A2M is a large glycoprotein which is present in the body fluids of both invertebrates and vertebrates12. It has many diversified and complex functions, but it is primarily known by its ability to inhibit a broad spectrum of proteases without the direct blockage of the protease active site. A2M is also known to be involved in the regulation, transport, and a host of other functions. For example, apart from inhibiting proteases, it regulates binding of transferrin to its surface receptor13, binds defensin and myelin basic protein14, etc., binds several important cytokines, including basic fibroblast growth factor (bFGF), platelet-derived growth factor (PDGF), nerve growth factor (NGF), interleukin-1β (IL-1β), and interleukin-6 (IL-6), and modify their biological activity12. A2M also binds a number of hormones and regulates their activity. A2M is said to protect the body against various infections7-8, and hence, can be used as a biomarker for the diagnosis and prognosis of a number of diseases. However, this multipurpose anti-protease is not "fail safe" and could be damaged by reactive species generated endogenously or exogenously, leading to various pathophysiological conditions12.

Given this understanding of A2M function and the relationship with protease activity found in animal models of septic shock, we posit that low levels of A2M and high levels of protease activity exist in patients with severe chronic illnesses and administration of A2M will reduce protease activity, increase A2M levels and improve patient recovery.

MATERIALS & METHODS:

Blood collection and preparation of plasma:  After obtaining approval from the Institutional ethical committee of Mymensingh Medical College, Mymensingh, Bangladesh and / Bangladesh Medical Research Council (BMRC), voluntary consent was obtained from patients with chronic diseases and healthy volunteers.  An amount of 1.6 ml of venous blood was obtained in 3.8% sodium citrate containing vacutainer blood collection tubes in room temperature from patients of different category (n=30) and healthy individuals (n=30). Plasma was prepared by conventional method15.  We collected data on the plasma levels of A2M and protease activity from treatment-naïve randomly selected severely and chronically ill patients who were admitted at different departments in the Mymenshing Medical College Hospital, Mymensingh, Bangladesh. We measured A2M by sandwich ELISA (Enzyme–Linked Immunosorbent Assay) assay kit from abcam, ab 108888-alpha 2 Macroglobulin Human ELISA Kit, USA and protease (trypsin as a representative of proteases) assay by Protease assay kit from Creative BioMart, USA.  Both assays were performed according to the manufacturer’s instruction.

Study Design: A pilot study with cross-sectional design conducted over a short period with the following objectives:

General Objectives: The study was conducted to assess the risk factor of protease activity in chronic patients, and develop understanding of common disease aetiology, generate hypothesis for future study.

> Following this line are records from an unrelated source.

(** The UUID is the sixteen bytes at offset 8 of the system information. *)
Lemma uuid_setting_value d :
  kind_of uuid_setting = Tagged -> structures SMBIOS_TYPE_SYSTEM_INFORMATION !! 0%nat = Some d ->
  smbios_value uuid_setting (set_type uuid_setting) =
  Some (mangled (Some setting_type_uuid) (sub 8 16 (formatted d)), Some setting_type_uuid).
Proof. intros Hk Hd. unfold smbios_value, tagged_source. rewrite Hk. change (structures (tag_part uuid_setting 16) !! Z.to_nat (tag_part uuid_setting 24)) with (structures SMBIOS_TYPE_SYSTEM_INFORMATION !! 0%nat). by rewrite Hd. Qed.
End Fetching.

(** ** A concrete machine *)
Module ToySmbios.
(** System information and three memory devices: 16384 MB, an extended size of
    65536 MB, and one of unknown size. *)
Inductive object : Type := System | Dimm0 | Dimm1 | Dimm2.

Definition dimm (size : Z) : list Z :=
  [17; 32; 0; 0; 0; 0; 0; 0; 0; 0; 0; 0] ++ le_bytes 2 size ++ [0; 0; 0; 0; 0x22; 0; 0; 0xC0; 0x12] ++ zeros 5 ++
  le_bytes 4 65536.

Definition objects (t : Z) : list object :=
  if t =? 1 then [System] else if t =? 17 then [Dimm0; Dimm1; Dimm2] else [].

#[export] Instance ops : SmbiosOps := {
  structure := object;
  formatted d := match d with
    | System => [1; 27; 0; 0; 1; 2; 0; 3] ++ [16; 17; 18; 19; 20; 21; 22; 23; 24; 25; 26; 27; 28; 29; 30; 31] ++ [6; 0; 0]
    | Dimm0 => dimm 0x4000
    | Dimm1 => dimm 0x7FFF
    | Dimm2 => dimm 0xFFFF
    end;
  smbios_structure t i := objects t !! i;
  smbios_string d i := if i =? 0 then None else
    match d with System => [bstr "Maker"; bstr "Box"; bstr "SN-1"] !! Z.to_nat (i - 1) | _ => None end;
  smbios_version := 0x304;
  uuid_mangle l := reverse (take 4 l) ++ drop 4 l;
  setting_cmp a b := if bool_decide (set_name a = set_name b) then 0 else 1;
}.

#[export] Instance laws : SmbiosLaws.
Proof.
  refine {| structures := objects |}.
  - done.
  - intros d. assert (forallb (fun b => (0 <=? b) && (b <? 256)) (formatted d) = true) as Hb by by destruct d.
    induction (formatted d) as [|b l IH]; [constructor|]. cbn [forallb] in Hb.
    apply andb_true_iff in Hb as [Hb Hl]. constructor; [unfold is_byte; lia|by apply IH].
  - intros []; vm_compute; lia.
  - by intros [].
  - done.
  - intros l Hl. cbn [uuid_mangle ops]. rewrite length_app, length_reverse, length_take, length_drop. lia.
  - intros st. cbn [setting_cmp ops]. by rewrite bool_decide_true.
Defined.
End ToySmbios.

#[local] Existing Instances ToySmbios.ops ToySmbios.laws.

(** A string, a number that fits, and a number that overruns a buffer of three bytes. *)
Lemma smbios_fetch_correct_witness :
  smbios_fetch 4 serial_setting (Fetch (zeros 6) (Some setting_type_string)) =
    Ret (inr 4) (Fetch (bstr "SN-1" ++ [0; 0]) (Some setting_type_string)) /\
  smbios_fetch 4 mem_total_setting (Fetch (zeros 6) (Some setting_type_uint32)) =
    Ret (inr 4) (Fetch [0; 1; 0x40; 0; 0; 0] (Some setting_type_uint32)) /\
  smbios_fetch 4 mem_total_setting (Fetch (zeros 3) (Some setting_type_uint32)) = Fault.
Proof.
  split_and!; rewrite (smbios_fetch_correct 4) by (vm_compute; lia); reflexivity.
Defined.
Definition realtek_8126a_2_phy : list realtek_phy_ocp_init := [
  PhyInit 0xa442 0x0000 0x0800 0; PhyInit 0xa436 0x0000 0x80bf 1; PhyInit 0xa438 0xff00 0xed00 0;
  PhyInit 0xa436 0x0000 0x80cd 1; PhyInit 0xa438 0xff00 0x1000 0; PhyInit 0xa436 0x0000 0x80d1 1;
  PhyInit 0xa438 0xff00 0xc800 0; PhyInit 0xa436 0x0000 0x80d4 1; PhyInit 0xa438 0xff00 0xc800 0;
  PhyInit 0xa436 0x0000 0x80e1 1; PhyInit 0xa438 0x0000 0x10cc 1; PhyInit 0xa436 0x0000 0x80e5 1;
  PhyInit 0xa438 0x0000 0x4f0c 1; PhyInit 0xa436 0x0000 0x8387 1; PhyInit 0xa438 0xff00 0x4700 0;
  PhyInit 0xa80c 0x00c0 0x0080 0; PhyInit 0xac90 0x0010 0x0000 0; PhyInit 0xad2c 0x8000 0x0000 0;
  PhyInit 0xb87c 0x0000 0x8321 1; PhyInit 0xb87e 0xff00 0x1100 0; PhyInit 0xacf8 0x0000 0x000c 0;
  PhyInit 0xa436 0x0000 0x8183 1; PhyInit 0xa438 0xff00 0x5900 0; PhyInit 0xad94 0x0000 0x0020 0;
  PhyInit 0xa654 0x0800 0x0000 0; PhyInit 0xb648 0x0000 0x4000 0; PhyInit 0xb87c 0x0000 0x839e 1;
  PhyInit 0xb87e 0xff00 0x2f00 0; PhyInit 0xb87c 0x0000 0x83f2 1; PhyInit 0xb87e 0xff00 0x0800 0;
  PhyInit 0xada0 0x0000 0x0002 0; PhyInit 0xb87c 0x0000 0x80f3 1; PhyInit 0xb87e 0xff00 0x9900 0;
  PhyInit 0xb87c 0x0000 0x8126 1; PhyInit 0xb87e 0xff00 0xc100 0; PhyInit 0xb87c 0x0000 0x893a 1;
  PhyInit 0xb87e 0x0000 0x8080 1; PhyInit 0xb87c 0x0000 0x8647 1; PhyInit 0xb87e 0xff00 0xe600 0;
  PhyInit 0xb87c 0x0000 0x862c 1; PhyInit 0xb87e 0xff00 0x1200 0; PhyInit 0xb87c 0x0000 0x864a 1;
  PhyInit 0xb87e 0xff00 0xe600 0; PhyInit 0xb87c 0x0000 0x80a0 1; PhyInit 0xb87e 0x0000 0xbcbc 1;
  PhyInit 0xb87c 0x0000 0x805e 1; PhyInit 0xb87e 0x0000 0xbcbc 1; PhyInit 0xb87c 0x0000 0x8056 1;
  PhyInit 0xb87e 0x0000 0x3077 1; PhyInit 0xb87c 0x0000 0x8058 1; PhyInit 0xb87e 0xff00 0x5a00 0;
  PhyInit 0xb87c 0x0000 0x8098 1; PhyInit 0xb87e 0x0000 0x3077 1; PhyInit 0xb87c 0x0000 0x809a 1;
  PhyInit 0xb87e 0xff00 0x5a00 0; PhyInit 0xb87c 0x0000 0x8052 1; PhyInit 0xb87e 0x0000 0x3733 1;
  PhyInit 0xb87c 0x0000 0x8094 1; PhyInit 0xb87e 0x0000 0x3733 1; PhyInit 0xb87c 0x0000 0x807f 1;
  PhyInit 0xb87e 0x0000 0x7c75 1; PhyInit 0xb87c 0x0000 0x803d 1; PhyInit 0xb87e 0x0000 0x7c75 1;
  PhyInit 0xb87c 0x0000 0x8036 1; PhyInit 0xb87e 0xff00 0x3000 0; PhyInit 0xb87c 0x0000 0x8078 1;
  PhyInit 0xb87e 0xff00 0x3000 0; PhyInit 0xb87c 0x0000 0x8031 1; PhyInit 0xb87e 0xff00 0x3300 0;
  PhyInit 0xb87c 0x0000 0x8073 1; PhyInit 0xb87e 0xff00 0x3300 0; PhyInit 0xae06 0xfc00 0x7c00 0;
  PhyInit 0xb87c 0x0000 0x89d1 1; PhyInit 0xb87e 0x0000 0x0004 1; PhyInit 0xa436 0x0000 0x8fbd 1;
  PhyInit 0xa438 0xff00 0x0a00 0; PhyInit 0xa436 0x0000 0x8fbe 1; PhyInit 0xa438 0x0000 0x0d09 1;
  PhyInit 0xb87c 0x0000 0x89cd 1; PhyInit 0xb87e 0x0000 0x0f0f 1; PhyInit 0xb87c 0x0000 0x89cf 1;
  PhyInit 0xb87e 0x0000 0x0f0f 1; PhyInit 0xb87c 0x0000 0x83a4 1; PhyInit 0xb87e 0x0000 0x6600 1;
  PhyInit 0xb87c 0x0000 0x83a6 1; PhyInit 0xb87e 0x0000 0x6601 1; PhyInit 0xb87c 0x0000 0x83c0 1;
  PhyInit 0xb87e 0x0000 0x6600 1; PhyInit 0xb87c 0x0000 0x83c2 1; PhyInit 0xb87e 0x0000 0x6601 1;
  PhyInit 0xb87c 0x0000 0x8414 1; PhyInit 0xb87e 0x0000 0x6600 1; PhyInit 0xb87c 0x0000 0x8416 1;
  PhyInit 0xb87e 0x0000 0x6601 1; PhyInit 0xb87c 0x0000 0x83f8 1; PhyInit 0xb87e 0x0000 0x6600 1;
  PhyInit 0xb87c 0x0000 0x83fa 1; PhyInit 0xb87e 0x0000 0x6601 1; PhyInit 0xbd96 0x1f00 0x1000 0;
  PhyInit 0xbf1c 0x0007 0x0007 0; PhyInit 0xbfbe 0x8000 0x0000 0; PhyInit 0xbf40 0x0380 0x0280 0;
  PhyInit 0xbf90 0x0080 0x0060 0; PhyInit 0xbf90 0x0010 0x000c 0; PhyInit 0xa436 0x0000 0x843b 1;
  PhyInit 0xa438 0xff00 0x2000 0; PhyInit 0xa436 0x0000 0x843d 1; PhyInit 0xa438 0xff00 0x2000 0;
  PhyInit 0xb516 0x007f 0x0000 0; PhyInit 0xbf80 0x0030 0x0000 0; PhyInit 0xa436 0x0000 0x8188 1;
  PhyInit 0xa438 0x0000 0x0044 1; PhyInit 0xa438 0x0000 0x00a8 1; PhyInit 0xa438 0x0000 0x00d6 1;
  PhyInit 0xa438 0x0000 0x00ec 1; PhyInit 0xa438 0x0000 0x00f6 1; PhyInit 0xa438 0x0000 0x00fc 1;
  PhyInit 0xa438 0x0000 0x00fe 1; PhyInit 0xa438 0x0000 0x00fe 1; PhyInit 0xa438 0x0000 0x00bc 1;
  PhyInit 0xa438 0x0000 0x0058 1; PhyInit 0xa438 0x0000 0x002a 1; PhyInit 0xb87c 0x0000 0x8015 1;
  PhyInit 0xb87e 0xff00 0x0800 0; PhyInit 0xb87c 0x0000 0x8ffd 1; PhyInit 0xb87e 0xff00 0x0000 0;
  PhyInit 0xb87c 0x0000 0x8fff 1; PhyInit 0xb87e 0xff00 0x7f00 0; PhyInit 0xb87c 0x0000 0x8ffb 1;
  PhyInit 0xb87e 0xff00 0x0100 0; PhyInit 0xb87c 0x0000 0x8fe9 1; PhyInit 0xb87e 0x0000 0x0002 1;
  PhyInit 0xb87c 0x0000 0x8fef 1; PhyInit 0xb87e 0x0000 0x00a5 1; PhyInit 0xb87c 0x0000 0x8ff1 1;
  PhyInit 0xb87e 0x0000 0x0106 1; PhyInit 0xb87c 0x0000 0x8fe1 1; PhyInit 0xb87e 0x0000 0x0102 1;
  PhyInit 0xb87c 0x0000 0x8fe3 1; PhyInit 0xb87e 0xff00 0x0400 0; PhyInit 0xa654 0x0000 0x0800 0;
  PhyInit 0xa65a 0x0003 0x0000 0; PhyInit 0xac3a 0x0000 0x5851 1; PhyInit 0xac3c 0xd000 0x2000 0;
  PhyInit 0xac42 0x0200 0x01c0 0; PhyInit 0xac3e 0xe000 0x0000 0; PhyInit 0xac42 0x0038 0x0000 0;
  PhyInit 0xac42 0x0002 0x0005 0; PhyInit 0xac1a 0x0000 0x00db 1; PhyInit 0xade4 0x0000 0x01b5 1;
  PhyInit 0xad9c 0x0c00 0x0000 0; PhyInit 0xb87c 0x0000 0x814b 1; PhyInit 0xb87e 0xff00 0x1100 0;
  PhyInit 0xb87c 0x0000 0x814d 1; PhyInit 0xb87e 0xff00 0x1100 0; PhyInit 0xb87c 0x0000 0x814f 1;
  PhyInit 0xb87e 0xff00 0x0b00 0; PhyInit 0xb87c 0x0000 0x8142 1; PhyInit 0xb87e 0xff00 0x0100 0;
  PhyInit 0xb87c 0x0000 0x8144 1; PhyInit 0xb87e 0xff00 0x0100 0; PhyInit 0xb87c 0x0000 0x8150 1;
  PhyInit 0xb87e 0xff00 0x0100 0; PhyInit 0xb87c 0x0000 0x8118 1; PhyInit 0xb87e 0xff00 0x0700 0;
  PhyInit 0xb87c 0x0000 0x811a 1; PhyInit 0xb87e 0xff00 0x0700 0; PhyInit 0xb87c 0x0000 0x811c 1;
  PhyInit 0xb87e 0xff00 0x0500 0; PhyInit 0xb87c 0x0000 0x810f 1; PhyInit 0xb87e 0xff00 0x0100 0;
  PhyInit 0xb87c 0x0000 0x8111 1; PhyInit 0xb87e 0xff00 0x0100 0; PhyInit 0xb87c 0x0000 0x811d 1;
  PhyInit 0xb87e 0xff00 0x0100 0; PhyInit 0xac36 0x0000 0x1000 0; PhyInit 0xad1c 0x0100 0x0000 0;
  PhyInit 0xade8 0xffc0 0x1400 0; PhyInit 0xb87c 0x0000 0x864b 1; PhyInit 0xb87e 0xff00 0x9d00 0;
  PhyInit 0xa436 0x0000 0x8f97 1; PhyInit 0xa438 0x0000 0x003f 1; PhyInit 0xa438 0x0000 0x3f02 1;
  PhyInit 0xa438 0x0000 0x023c 1; PhyInit 0xa438 0x0000 0x3b0a 1; PhyInit 0xa438 0x0000 0x1c00 1;
  PhyInit 0xa438 0x0000 0x0000 1; PhyInit 0xa438 0x0000 0x0000 1; PhyInit 0xa438 0x0000 0x0000 1;
  PhyInit 0xa438 0x0000 0x0000 1; PhyInit 0xad9c 0x0000 0x0020 0; PhyInit 0xb87c 0x0000 0x8122 1;
  PhyInit 0xb87e 0xff00 0x0c00 0; PhyInit 0xb87c 0x0000 0x82c8 1; PhyInit 0xb87e 0x0000 0x03ed 1;
  PhyInit 0xb87e 0x0000 0x03ff 1; PhyInit 0xb87e 0x0000 0x0009 1; PhyInit 0xb87e 0x0000 0x03fe 1;
  PhyInit 0xb87e 0x0000 0x000b 1; PhyInit 0xb87e 0x0000 0x0021 1; PhyInit 0xb87e 0x0000 0x03f7 1;
  PhyInit 0xb87e 0x0000 0x03b8 1; PhyInit 0xb87e 0x0000 0x03e0 1; PhyInit 0xb87e 0x0000 0x0049 1;
  PhyInit 0xb87e 0x0000 0x0049 1; PhyInit 0xb87e 0x0000 0x03e0 1; PhyInit 0xb87e 0x0000 0x03b8 1;
  PhyInit 0xb87e 0x0000 0x03f7 1; PhyInit 0xb87e 0x0000 0x0021 1; PhyInit 0xb87e 0x0000 0x000b 1;
  PhyInit 0xb87e 0x0000 0x03fe 1; PhyInit 0xb87e 0x0000 0x0009 1; PhyInit 0xb87e 0x0000 0x03ff 1;
  PhyInit 0xb87e 0x0000 0x03ed 1; PhyInit 0xb87c 0x0000 0x80ef 1; PhyInit 0xb87e 0xff00 0x0c00 0;
  PhyInit 0xb87c 0x0000 0x82a0 1; PhyInit 0xb87e 0x0000 0x000e 1; PhyInit 0xb87e 0x0000 0x03fe 1;
  PhyInit 0xb87e 0x0000 0x03ed 1; PhyInit 0xb87e 0x0000 0x0006 1; PhyInit 0xb87e 0x0000 0x001a 1;
  PhyInit 0xb87e 0x0000 0x03f1 1; PhyInit 0xb87e 0x0000 0x03d8 1; PhyInit 0xb87e 0x0000 0x0023 1;
  PhyInit 0xb87e 0x0000 0x0054 1; PhyInit 0xb87e 0x0000 0x0322 1; PhyInit 0xb87e 0x0000 0x00dd 1;
  PhyInit 0xb87e 0x0000 0x03ab 1; PhyInit 0xb87e 0x0000 0x03dc 1; PhyInit 0xb87e 0x0000 0x0027 1;
  PhyInit 0xb87e 0x0000 0x000e 1; PhyInit 0xb87e 0x0000 0x03e5 1; PhyInit 0xb87e 0x0000 0x03f9 1;
  PhyInit 0xb87e 0x0000 0x0012 1; PhyInit 0xb87e 0x0000 0x0001 1; PhyInit 0xb87e 0x0000 0x03f1 1;
  PhyInit 0xa436 0x0000 0x8018 1; PhyInit 0xa438 0x0000 0x2000 0; PhyInit 0xb87c 0x0000 0x8fe4 1;
  PhyInit 0xb87e 0xff00 0x0000 0; PhyInit 0xb54c 0xffc0 0x3700 0
].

Specific Objectives: To investigate the association between protease activity and plasma level of Alpha 2-macroglobulin among patients of chronic disease in Bangladesh. To estimate the prevalence of the protease activity of interest for the same population.

Rationale: In Bangladesh and many other developed and developing countries the role of proteases from microorganisms in disease processes have not been extensively studied yet. We would like to study the involvement of proteases and its inhibitor, A2M in different diseases.

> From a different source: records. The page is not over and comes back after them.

(* ===== verification/RealtekProbe.v ===== *)
(** * Realtek network driver: probing, and the legacy receive buffer

    Probing a device leaves nothing behind when it fails, and removing it releases what
    probing acquired, in the opposite order.  In legacy mode packets are read within the
    receive buffer. *)

From stdpp Require Import base list strings.
From Stdlib Require Import ZArith Lia.
From S2P Require Import Prelude RealtekHw RealtekInit RealtekRing RealtekInv.

Section Probe.
Context {D : Type} `{NicHw D} `{MiiOps D} `{NetOps D} `{ProbeOps D}.
Implicit Types (s : realtek_nic D).

(** A computation on the registers returns. *)
Definition total {A} (m : M (rtl D) A) : Prop := forall F x, wp F m (fun _ _ => True) x.

(** What identifies an RTL8126 in the transmit configuration register, and whether the card
    may show it. *)
Definition txconfig_8126 (v : Z) : Prop := v <> 0xffffffff /\ Z.land v 0x7c800000 = 0x64800000.
Definition may_be_8126 : Prop := exists d v d', hw_read 4 RTL_TCR d = (v, d') /\ txconfig_8126 v.

(** The MII core, which calls the interface of the device, needs that interface; it then
    returns, and leaves the driver's data alone. *)
Definition once_ready {A} (m : M (rtl D) A) : Prop :=
  forall F x, mii_ready (chip x) = true -> wp F m (fun _ x' => chip x' = chip x) x.
Context (mii_reset_ready : once_ready mii_reset) (mii_restart_ready : once_ready mii_restart).

Lemma steady_total {A} (m : M (rtl D) A) : steady m -> total m.
Proof. intros Hm F x. eapply wp_mono; [apply Hm|done]. Qed.

Lemma total_bind {A B} (m : M (rtl D) A) (k : A -> M (rtl D) B) : total m -> (forall a, total (k a)) -> total (bind m k).
Proof. intros Hm Hk F x. apply wp_bind. eapply wp_mono; [apply Hm|]. intros a x' _. apply Hk. Qed.

Lemma total_update f : total (update f).
Proof. by intros F x. Qed.

Ltac total_go :=
  lazymatch goal with
  | |- forall _, _ => intros ?; total_go
  | |- total (update _) => apply total_update
  | |- total (bind _ _) => apply total_bind; total_go
  | |- total (try _ _) => unfold try; total_go
  | |- total (wait_for _ _ _) => apply steady_total; steady_go
  | |- total (ret _) => apply steady_total, steady_ret
  | |- total get => apply steady_total, steady_get
  | |- total (hw_get _ _) => apply steady_total, steady_hw_get
  | |- total (hw_set _ _ _) => apply steady_total, steady_hw_set
  | |- total (match ?x with _ => _ end) => destruct x; total_go
  | |- total ?m => first [assumption | let h := head_of m in unfold h; cbv beta zeta; total_go]
  end.

Lemma mii_read_ready reg : once_ready (mii_read reg).
Proof.
  intros F x Hx. unfold mii_read. wp_step. wp_step. rewrite Hx. revert F x Hx. assert (steady (realtek_mii_read reg)) as Hs by steady_go.
  intros F x _. apply Hs.
Qed.

Lemma mii_write_ready reg data : once_ready (mii_write reg data).
Proof. intros F x Hx. unfold mii_write. wp_step. wp_step. rewrite Hx. apply steady_mii_write. Qed.

Lemma ready_bind {A B} (m : M (rtl D) A) (k : A -> M (rtl D) B) : once_ready m -> (forall a, once_ready (k a)) -> once_ready (bind m k).
Proof.
  intros Hm Hk F x Hx. apply wp_bind. eapply wp_mono; [by apply Hm|]. intros a x1 E.
  eapply wp_mono; [apply Hk; congruence|]. intros b x2 E2. congruence.
Qed.

Lemma steady_ready {A} (m : M (rtl D) A) : steady m -> once_ready m.
Proof. intros Hm F x _. apply Hm. Qed.

Lemma phy_reset_ready : once_ready realtek_phy_reset.
Proof.
  unfold realtek_phy_reset. apply ready_bind; [apply steady_ready, steady_get|]. intros x.
  destruct (negb _); [apply steady_ready, steady_ret|]. apply ready_bind; [apply mii_reset_ready|].
  intros [|e]; [|apply steady_ready, steady_ret]. apply ready_bind.
  { apply ready_bind; [apply mii_read_ready|]. intros [e|v]; [apply steady_ready, steady_ret|apply mii_write_ready]. }
  intros rc. apply ready_bind; [apply mii_write_ready|]. intros rc'. apply mii_restart_ready.
Qed.

(** ** Detection *)
Lemma detect_8126_spec F x :
  wp F realtek_detect_8126 (fun rc x' => match rc with
    | OK => may_be_8126 /\ mac_ver (chip x') = 70
    | Err _ => chip x' = chip x
    end) x.
Proof.
  unfold realtek_detect_8126. wp_step. unfold wp, readl, hw_get.
  destruct (hw_read 4 RTL_TCR (card x)) as [v d] eqn:E. cbn.
  destruct (v =? 4294967295) eqn:E1; [done|]. destruct (Z.land v 2088763392 =? 1686110208) eqn:E2; cbn; [|done].
  split; [|done]. exists (card x), v, d. split; [done|]. split; [by apply Z.eqb_neq|by apply Z.eqb_eq].
Qed.

(** No version of the RTL8125 is that of the RTL8126. *)
Lemma find_version_8125 xid v : find_version xid = Some v -> cv_version v <> 70.
Proof.
  intros Hv. apply find_some in Hv as [Hin _]. cbn in Hin. repeat destruct Hin as [<-|Hin]; done.
Qed.

Lemma detect_8125_spec F x :
  wp F realtek_detect_8125 (fun rc x' => match rc with
    | OK => mac_ver (chip x') <> 70
    | Err _ => chip x' = chip x
    end) x.
Proof.
  unfold realtek_detect_8125, set_chip. wp_step. eapply wp_mono; [apply steady_hw_get|]. intros v x1 E.
  destruct (v =? 4294967295); [by apply wp_ret|]. destruct (find_version _) as [w|] eqn:Ev; [|by apply wp_ret].
  wp_step. wp_step. wp_step. cbn. by eapply find_version_8125.
Qed.

Lemma detect_spec F x : mac_ver (chip x) = 0 ->
  wp F realtek_detect (fun _ x' => mac_ver (chip x') = 70 -> may_be_8126) x.
Proof.
  intros Hx. unfold realtek_detect, set_chip. wp_step. eapply wp_mono; [apply detect_8126_spec|]. intros rc x1 H1'. wp_step.
  apply wp_mono with (fun rc x' => match rc with
    | OK => mac_ver (chip x') = 70 -> may_be_8126
    | Err _ => mac_ver (chip x') = 0
    end).
  { destruct rc as [|e]; [apply wp_ret; intros _; apply H1'|]. eapply wp_mono; [apply detect_8125_spec|].
    intros [|e'] x2 H2'; [done|]. by rewrite H2', H1'. }
  intros [|e] x2 H2'; [wp_step; wp_step; by wp_step|].
  do 4 (apply wp_steady_bind; [steady_go|]; intros ? ? ?). apply wp_steady_bind; [steady_go|]. intros check y Hy.
  assert (mac_ver (chip y) = 0) as Hy0 by congruence.
  destruct (_ =? RTL_RX_MAX_LEN); [|destruct (_ && _)]; wp_step; wp_step; wp_step; cbn; by rewrite Hy0.
Qed.


(** What a run of the probing code holds: the last acquired first; [None] when something is
    released that is not the last acquired. *)
Fixpoint held (l : list net_event) (h : list string) : option (list string) :=
  match l with
  | [] => Some h
  | Acquired w :: l => held l (w :: h)
  | Released w :: l => match h with
                       | w' :: h => if decide (w = w') then held l h else None
                       | [] => None
                       end
  | _ :: l => held l h
  end.

Lemma wp_total {A} F (m : M (rtl D) A) Q s : total m -> (forall a x, Q a (s <| rtl_of := x |>)) -> wp F (on_card m) Q s.
Proof. intros Hm HQ. apply wp_on_card. eapply wp_mono; [apply Hm|]. intros a x _. apply HQ. Qed.

(** A computation that does not report anything. *)
Definition silent {A} (m : M (realtek_nic D) A) : Prop := forall F s, wp F m (fun _ s' => events s' = events s) s.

a) Inclusion criteria: Inclusion criteria includes (1) Males or females age 10 to 80 years of any race or ethnicity (2) Chronically ill patients suffering from any diseases for at least 6 months (3) Informed consent/assent as applicable (4) For control subjects: healthy individuals without any known disease(s).

b) Exclusion criteria: Exclusion criteria includes (1) Substance abuse or dependence within 12 months prior to enrollment, (2) use of medication known to alter immune function within four weeks prior to enrollment, such as steroid or antiretroviral medications, (3) pregnancy, lactation, or the use of oral contraceptives (4) hemoglobin <9 g/dl.

Sampling method: drawing blood from peripheral vein with all aseptic precaution and sterile techniques15.

Statistical basis of sample size: Total patients: 30 and Normal subjects: Control: 30 are very nice sample size for following statistical analysis procedures for this study. Statistical analysis was performed by parametric techniques such as t-test, analysis of variance (ANOVA) and an analysis of covariance (ANCOVA) if the data are approximately normal or can be normalized using a suitable transformation.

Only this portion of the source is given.